___ PROVIDED ENTRIES ___

Lemma binade_unique x e : pow2 e <= x -> x < pow2 (e + 1) -> binade x = e.
Proof.
  intros H1 H2.
  assert (0 < x) as Hx by (pose proof (pow2_pos e); lra).
  destruct (binade_spec x Hx) as [H3 H4].
  assert (pow2 e < pow2 (binade x + 1)) as Ha by lra.
  assert (pow2 (binade x) < pow2 (e + 1)) as Hb by lra.
  apply pow2_lt_inv in Ha. apply pow2_lt_inv in Hb. lia.
Qed.

Lemma binade_mono x y : 0 < x -> x <= y -> (binade x <= binade y)%Z.
Proof.
  intros Hx Hxy.
  destruct (binade_spec x Hx) as [H1 _].
  destruct (binade_spec y ltac:(lra)) as [_ H2].
  assert (pow2 (binade x) < pow2 (binade y + 1)) as H by lra.
  apply pow2_lt_inv in H. lia.
Qed.

Lemma rhe_cases t :
  let f := Qfloor t in
  (round_half_even t = f /\ t - inject_Z f <= 1 # 2
   /\ (t - inject_Z f == 1 # 2 -> Z.even f = true))
  \/ (round_half_even t = (f + 1)%Z /\ 1 # 2 <= t - inject_Z f
      /\ (t - inject_Z f == 1 # 2 -> Z.even f = false)).
Proof.
  intros f. unfold round_half_even. fold f.
  destruct (Qcompare_spec (t - inject_Z f) (1 # 2)) as [He|Hl|Hg].
  - destruct (Z.even f) eqn:Hev.
    + left. split; [reflexivity|]. split; [lra | reflexivity].
    + right. split; [reflexivity|]. split; [lra | reflexivity].
  - left. split; [reflexivity|]. split; [lra|]. intros H. lra.
  - right. split; [reflexivity|]. split; [lra|]. intros H. lra.
Qed.

Lemma Qfloor_bounds t : inject_Z (Qfloor t) <= t /\ t < inject_Z (Qfloor t) + 1.
Proof.
  split; [apply Qfloor_le|].
  pose proof (Qlt_floor t) as H. rewrite inject_Z_plus in H. exact H.
Qed.

Lemma rhe_error t :
  t - (1 # 2) <= inject_Z (round_half_even t)
  /\ inject_Z (round_half_even t) <= t + (1 # 2).
Proof.
  destruct (Qfloor_bounds t) as [H1 H2].
  destruct (rhe_cases t) as [(-> & H & _)|(-> & H & _)].
  - split; lra.
  - rewrite inject_Z_plus. change (inject_Z 1) with 1. split; lra.
Qed.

___

WHAT YOU HAVE TO DO:
Go through the records above and copy each one exactly.

THE ANSWER:
Lemma binade_unique x e : pow2 e <= x -> x < pow2 (e + 1) -> binade x = e.
Proof.
  intros H1 H2.
  assert (0 < x) as Hx by (pose proof (pow2_pos e); lra).
  destruct (binade_spec x Hx) as [H3 H4].
  assert (pow2 e < pow2 (binade x + 1)) as Ha by lra.
  assert (pow2 (binade x) < pow2 (e + 1)) as Hb by lra.
  apply pow2_lt_inv in Ha. apply pow2_lt_inv in Hb. lia.
Qed.

Lemma binade_mono x y : 0 < x -> x <= y -> (binade x <= binade y)%Z.
Proof.
  intros Hx Hxy.
  destruct (binade_spec x Hx) as [H1 _].
  destruct (binade_spec y ltac:(lra)) as [_ H2].
  assert (pow2 (binade x) < pow2 (binade y + 1)) as H by lra.
  apply pow2_lt_inv in H. lia.
Qed.

Lemma rhe_cases t :
  let f := Qfloor t in
  (round_half_even t = f /\ t - inject_Z f <= 1 # 2
   /\ (t - inject_Z f == 1 # 2 -> Z.even f = true))
  \/ (round_half_even t = (f + 1)%Z /\ 1 # 2 <= t - inject_Z f
      /\ (t - inject_Z f == 1 # 2 -> Z.even f = false)).
Proof.
  intros f. unfold round_half_even. fold f.
  destruct (Qcompare_spec (t - inject_Z f) (1 # 2)) as [He|Hl|Hg].
  - destruct (Z.even f) eqn:Hev.
    + left. split; [reflexivity|]. split; [lra | reflexivity].
    + right. split; [reflexivity|]. split; [lra | reflexivity].
  - left. split; [reflexivity|]. split; [lra|]. intros H. lra.
  - right. split; [reflexivity|]. split; [lra|]. intros H. lra.
Qed.

Lemma Qfloor_bounds t : inject_Z (Qfloor t) <= t /\ t < inject_Z (Qfloor t) + 1.
Proof.
  split; [apply Qfloor_le|].
  pose proof (Qlt_floor t) as H. rewrite inject_Z_plus in H. exact H.
Qed.

Lemma rhe_error t :
  t - (1 # 2) <= inject_Z (round_half_even t)
  /\ inject_Z (round_half_even t) <= t + (1 # 2).
Proof.
  destruct (Qfloor_bounds t) as [H1 H2].
  destruct (rhe_cases t) as [(-> & H & _)|(-> & H & _)].
  - split; lra.
  - rewrite inject_Z_plus. change (inject_Z 1) with 1. split; lra.
Qed.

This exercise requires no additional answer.